*EXERCISE DETAILS:*
The whole listing below is to be copied exactly.
──────── EXTRACTED INFORMATION
(* ===== verification/TagText.v ===== *)
(** * The text of a tag

    [text_from_instrument] (the body of a tag), [replace_new_lines]
    (newlines to reportlab's [<br/>] markup), the paragraph styles
    [address_style] and [body_style], the hard-coded [return_address] of
    [src/main.py]. *)

From S2P Require Import Prelude PyStr Effects Instrument.
From stdpp Require Import base strings gmap list.
From Stdlib Require Import String Ascii.

Local Open Scope string_scope.
Local Open Scope gotag_scope.

(** [return_address]: a triple-quoted literal whose backslashes drop the
    first and the last newline, leaving two lines. *)
Definition return_address : string :=
  "GO! Orchestra" ++ nl ++ "Org nr. 922 581 762".

(** The f-string of [text_from_instrument], as written in the source: each
    line is indented by four spaces, the second line holds only the
    indentation, the sixth is empty, and the closing quotes follow four
    spaces after the student's name (the backslash joins the lines). *)
Definition tag_template (category model serial_no size student : string) : string :=
  "    " ++ category ++ nl ++
  "    " ++ nl ++
  "    " ++ model ++ nl ++
  "    Serial Nr: " ++ serial_no ++ nl ++
  "    Size: " ++ size ++ nl ++
  nl ++
  "    " ++ student ++ "    ".

Definition text_from_instrument (instrument : Instrument) : res string :=
  let? category := category instrument in
  let? model := model instrument in
  let? serial_no := serial_no instrument in
  let? n := py_len serial_no in
  let serial_no := if Nat.eqb n 0 then PyStr "N/A" else serial_no in
  let? size := Instrument.size instrument in
  let? student := student instrument in
  Ok (tag_template (py_format category) (py_format model) (py_format serial_no)
        (py_format size) (py_format student)).

(** [string.replace('\n', '<br/>')] *)
Definition replace_new_lines (s : string) : string :=
  py_replace nl "<br/>" s.

Definition address_style : paragraph_style :=
  let style := ParagraphStyle "Address" in
  {| style_name := style_name style; fontName := "Courier"; fontSize := 12;
     spaceAfter := 10 |}.

Definition body_style : paragraph_style :=
  let style := ParagraphStyle "Body" in
  {| style_name := style_name style; fontName := "Courier"; fontSize := 12;
     spaceAfter := spaceAfter style |}.

(** A row with an empty serial number and no size. *)
Definition violin_row : dict_row :=
  mk_dict_row (list_to_map [("Category", PyStr "Violin"); ("Model", PyStr "Yamaha");
    ("Serial NO", PyStr ""); ("Size", PyNone); ("Student", PyStr "Kari")]) None.

(** A short row: no serial number, size or student. *)
Definition short_cello_row : dict_row :=
  mk_dict_row (list_to_map [("Category", PyStr "Cello"); ("Model", PyStr "Stentor");
    ("Serial NO", PyNone); ("Size", PyNone); ("Student", PyNone); ("PRINT", PyNone)]) None.

(** ** The text of a tag *)

(** C16: on a row whose five text columns are present and whose serial
    number is a string, the tag text is the template filled with the
    values as f-strings format them ([None] prints as ["None"]), the serial
    number replaced by ["N/A"] exactly when it is empty. *)
Theorem text_from_instrument_ok (d : dict_row) (c m z st : pyval) (s : string) :
  getitem d "Category" = Ok c -> getitem d "Model" = Ok m ->
  getitem d "Serial NO" = Ok (PyStr s) -> getitem d "Size" = Ok z ->
  getitem d "Student" = Ok st ->
  text_from_instrument (mkInstrument d) =
  Ok (tag_template (py_format c) (py_format m) (if String.eqb s "" then "N/A" else s)
        (py_format z) (py_format st)).
Proof.
  intros Hc Hm Hs Hz Hst. unfold text_from_instrument, category, model, serial_no,
    Instrument.size, student; simpl.
  rewrite Hc, Hm, Hs, Hz, Hst. simpl. by destruct s.
Qed.

Example text_from_instrument_ok_witness :
  text_from_instrument (mkInstrument violin_row) =
  Ok (tag_template "Violin" "Yamaha" "N/A" "None" "Kari").
Proof.
  exact (text_from_instrument_ok violin_row (PyStr "Violin") (PyStr "Yamaha") PyNone
    (PyStr "Kari") "" eq_refl eq_refl eq_refl eq_refl eq_refl).
Defined.

(** C17: a serial number that is [None] (a short row) makes
    [len(serial_no)] raise [TypeError], once the columns read before it
    are present; the fields after it are not read. *)
Theorem text_from_instrument_serial_none (d : dict_row) (c m : pyval) :
  getitem d "Category" = Ok c -> getitem d "Model" = Ok m ->
  getitem d "Serial NO" = Ok PyNone ->
  text_from_instrument (mkInstrument d) =
  Err (TypeError "object of type 'NoneType' has no len()").
Proof.
  intros Hc Hm Hs. unfold text_from_instrument, category, model, serial_no; simpl.
  by rewrite Hc, Hm, Hs.
Qed.

Example text_from_instrument_serial_none_witness :
  text_from_instrument (mkInstrument short_cello_row) =
  Err (TypeError "object of type 'NoneType' has no len()").
Proof.
  exact (text_from_instrument_serial_none short_cello_row (PyStr "Cello") (PyStr "Stentor")
    eq_refl eq_refl eq_refl).
Defined.

(** ** The markup handed to [Paragraph] *)

Lemma replace_new_lines_char (s : string) :
  replace_new_lines s = replace_char nl_char "<br/>" s.
Proof. unfold replace_new_lines, nl. by rewrite py_replace_char. Qed.

(** C18: [replace_new_lines] is Python's [str.replace] of the newline by
    [<br/>], which is the per-character translation of each newline, and
    its result holds no newline. *)
Theorem replace_new_lines_spec (s : string) :
  replace_new_lines s = replace_char nl_char "<br/>" s /\
  str_mem nl_char (replace_new_lines s) = false.
Proof.
  rewrite replace_new_lines_char. split; [done|]. by apply replace_char_mem.
Qed.

(** Reading the markup back: in a translation of a text without [<], every
    [<br/>] comes from a newline. *)
Lemma replace_fuel_br_back (s : string) (fuel : nat) :
  str_mem "<"%char s = false ->
  String.length (replace_char nl_char "<br/>" s) < fuel ->
  replace_fuel fuel "<br/>" nl (replace_char nl_char "<br/>" s) = s.
Proof.
  revert fuel. induction s as [|c s IH]; intros [|fuel] Hs Hf; simpl in *; try lia; [done|].
  destruct (ascii_dec c "<"%char) as [->|Hlt]; [done|].
  destruct (ascii_dec c nl_char) as [->|Hnl].
  - simpl. rewrite PyStr.prefix_nil. simpl. f_equal. apply IH; [done|].
    rewrite length_string_app in Hf. simpl in Hf. lia.
  - cbn [String.append]. cbn [replace_fuel].
    replace (String.prefix "<br/>" (String c (replace_char nl_char "<br/>" s))) with false
      by (cbn [String.prefix]; destruct (ascii_dec "<"%char c) as [E|]; [congruence|done]).
    f_equal. apply IH; [done|]. simpl in Hf. lia.
Qed.

(** C19: the newline translation loses nothing: on a text without [<]
    (a tag body whose fields hold no markup), Python's
    [replace('<br/>', '\n')] applied to [replace_new_lines] gives the text
    back. *)
Theorem replace_new_lines_roundtrip (s : string) :
  str_mem "<"%char s = false ->
  py_replace "<br/>" nl (replace_new_lines s) = s.
Proof.
  intros Hs. rewrite replace_new_lines_char. unfold py_replace. cbn [String.eqb].
  apply replace_fuel_br_back; [done|lia].
Qed.

Example replace_new_lines_roundtrip_witness :
  py_replace "<br/>" nl (replace_new_lines (tag_template "Violin" "Yamaha" "N/A" "4/4" "Kari"))
  = tag_template "Violin" "Yamaha" "N/A" "4/4" "Kari".
Proof. apply replace_new_lines_roundtrip. vm_compute. reflexivity. Defined.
────────────────
*OUTPUT OF THE TASK:*
(* ===== verification/TagText.v ===== *)
(** * The text of a tag

    [text_from_instrument] (the body of a tag), [replace_new_lines]
    (newlines to reportlab's [<br/>] markup), the paragraph styles
    [address_style] and [body_style], the hard-coded [return_address] of
    [src/main.py]. *)

From S2P Require Import Prelude PyStr Effects Instrument.
From stdpp Require Import base strings gmap list.
From Stdlib Require Import String Ascii.

Local Open Scope string_scope.
Local Open Scope gotag_scope.

(** [return_address]: a triple-quoted literal whose backslashes drop the
    first and the last newline, leaving two lines. *)
Definition return_address : string :=
  "GO! Orchestra" ++ nl ++ "Org nr. 922 581 762".

(** The f-string of [text_from_instrument], as written in the source: each
    line is indented by four spaces, the second line holds only the
    indentation, the sixth is empty, and the closing quotes follow four
    spaces after the student's name (the backslash joins the lines). *)
Definition tag_template (category model serial_no size student : string) : string :=
  "    " ++ category ++ nl ++
  "    " ++ nl ++
  "    " ++ model ++ nl ++
  "    Serial Nr: " ++ serial_no ++ nl ++
  "    Size: " ++ size ++ nl ++
  nl ++
  "    " ++ student ++ "    ".

Definition text_from_instrument (instrument : Instrument) : res string :=
  let? category := category instrument in
  let? model := model instrument in
  let? serial_no := serial_no instrument in
  let? n := py_len serial_no in
  let serial_no := if Nat.eqb n 0 then PyStr "N/A" else serial_no in
  let? size := Instrument.size instrument in
  let? student := student instrument in
  Ok (tag_template (py_format category) (py_format model) (py_format serial_no)
        (py_format size) (py_format student)).

(** [string.replace('\n', '<br/>')] *)
Definition replace_new_lines (s : string) : string :=
  py_replace nl "<br/>" s.

Definition address_style : paragraph_style :=
  let style := ParagraphStyle "Address" in
  {| style_name := style_name style; fontName := "Courier"; fontSize := 12;
     spaceAfter := 10 |}.

Definition body_style : paragraph_style :=
  let style := ParagraphStyle "Body" in
  {| style_name := style_name style; fontName := "Courier"; fontSize := 12;
     spaceAfter := spaceAfter style |}.

(** A row with an empty serial number and no size. *)
Definition violin_row : dict_row :=
  mk_dict_row (list_to_map [("Category", PyStr "Violin"); ("Model", PyStr "Yamaha");
    ("Serial NO", PyStr ""); ("Size", PyNone); ("Student", PyStr "Kari")]) None.

(** A short row: no serial number, size or student. *)
Definition short_cello_row : dict_row :=
  mk_dict_row (list_to_map [("Category", PyStr "Cello"); ("Model", PyStr "Stentor");
    ("Serial NO", PyNone); ("Size", PyNone); ("Student", PyNone); ("PRINT", PyNone)]) None.

(** ** The text of a tag *)

(** C16: on a row whose five text columns are present and whose serial
    number is a string, the tag text is the template filled with the
    values as f-strings format them ([None] prints as ["None"]), the serial
    number replaced by ["N/A"] exactly when it is empty. *)
Theorem text_from_instrument_ok (d : dict_row) (c m z st : pyval) (s : string) :
  getitem d "Category" = Ok c -> getitem d "Model" = Ok m ->
  getitem d "Serial NO" = Ok (PyStr s) -> getitem d "Size" = Ok z ->
  getitem d "Student" = Ok st ->
  text_from_instrument (mkInstrument d) =
  Ok (tag_template (py_format c) (py_format m) (if String.eqb s "" then "N/A" else s)
        (py_format z) (py_format st)).
Proof.
  intros Hc Hm Hs Hz Hst. unfold text_from_instrument, category, model, serial_no,
    Instrument.size, student; simpl.
  rewrite Hc, Hm, Hs, Hz, Hst. simpl. by destruct s.
Qed.

Example text_from_instrument_ok_witness :
  text_from_instrument (mkInstrument violin_row) =
  Ok (tag_template "Violin" "Yamaha" "N/A" "None" "Kari").
Proof.
  exact (text_from_instrument_ok violin_row (PyStr "Violin") (PyStr "Yamaha") PyNone
    (PyStr "Kari") "" eq_refl eq_refl eq_refl eq_refl eq_refl).
Defined.

(** C17: a serial number that is [None] (a short row) makes
    [len(serial_no)] raise [TypeError], once the columns read before it
    are present; the fields after it are not read. *)
Theorem text_from_instrument_serial_none (d : dict_row) (c m : pyval) :
  getitem d "Category" = Ok c -> getitem d "Model" = Ok m ->
  getitem d "Serial NO" = Ok PyNone ->
  text_from_instrument (mkInstrument d) =
  Err (TypeError "object of type 'NoneType' has no len()").
Proof.
  intros Hc Hm Hs. unfold text_from_instrument, category, model, serial_no; simpl.
  by rewrite Hc, Hm, Hs.
Qed.

Example text_from_instrument_serial_none_witness :
  text_from_instrument (mkInstrument short_cello_row) =
  Err (TypeError "object of type 'NoneType' has no len()").
Proof.
  exact (text_from_instrument_serial_none short_cello_row (PyStr "Cello") (PyStr "Stentor")
    eq_refl eq_refl eq_refl).
Defined.

(** ** The markup handed to [Paragraph] *)

Lemma replace_new_lines_char (s : string) :
  replace_new_lines s = replace_char nl_char "<br/>" s.
Proof. unfold replace_new_lines, nl. by rewrite py_replace_char. Qed.

(** C18: [replace_new_lines] is Python's [str.replace] of the newline by
    [<br/>], which is the per-character translation of each newline, and
    its result holds no newline. *)
Theorem replace_new_lines_spec (s : string) :
  replace_new_lines s = replace_char nl_char "<br/>" s /\
  str_mem nl_char (replace_new_lines s) = false.
Proof.
  rewrite replace_new_lines_char. split; [done|]. by apply replace_char_mem.
Qed.

(** Reading the markup back: in a translation of a text without [<], every
    [<br/>] comes from a newline. *)
Lemma replace_fuel_br_back (s : string) (fuel : nat) :
  str_mem "<"%char s = false ->
  String.length (replace_char nl_char "<br/>" s) < fuel ->
  replace_fuel fuel "<br/>" nl (replace_char nl_char "<br/>" s) = s.
Proof.
  revert fuel. induction s as [|c s IH]; intros [|fuel] Hs Hf; simpl in *; try lia; [done|].
  destruct (ascii_dec c "<"%char) as [->|Hlt]; [done|].
  destruct (ascii_dec c nl_char) as [->|Hnl].
  - simpl. rewrite PyStr.prefix_nil. simpl. f_equal. apply IH; [done|].
    rewrite length_string_app in Hf. simpl in Hf. lia.
  - cbn [String.append]. cbn [replace_fuel].
    replace (String.prefix "<br/>" (String c (replace_char nl_char "<br/>" s))) with false
      by (cbn [String.prefix]; destruct (ascii_dec "<"%char c) as [E|]; [congruence|done]).
    f_equal. apply IH; [done|]. simpl in Hf. lia.
Qed.

(** C19: the newline translation loses nothing: on a text without [<]
    (a tag body whose fields hold no markup), Python's
    [replace('<br/>', '\n')] applied to [replace_new_lines] gives the text
    back. *)
Theorem replace_new_lines_roundtrip (s : string) :
  str_mem "<"%char s = false ->
  py_replace "<br/>" nl (replace_new_lines s) = s.
Proof.
  intros Hs. rewrite replace_new_lines_char. unfold py_replace. cbn [String.eqb].
  apply replace_fuel_br_back; [done|lia].
Qed.

Example replace_new_lines_roundtrip_witness :
  py_replace "<br/>" nl (replace_new_lines (tag_template "Violin" "Yamaha" "N/A" "4/4" "Kari"))
  = tag_template "Violin" "Yamaha" "N/A" "4/4" "Kari".
Proof. apply replace_new_lines_roundtrip. vm_compute. reflexivity. Defined.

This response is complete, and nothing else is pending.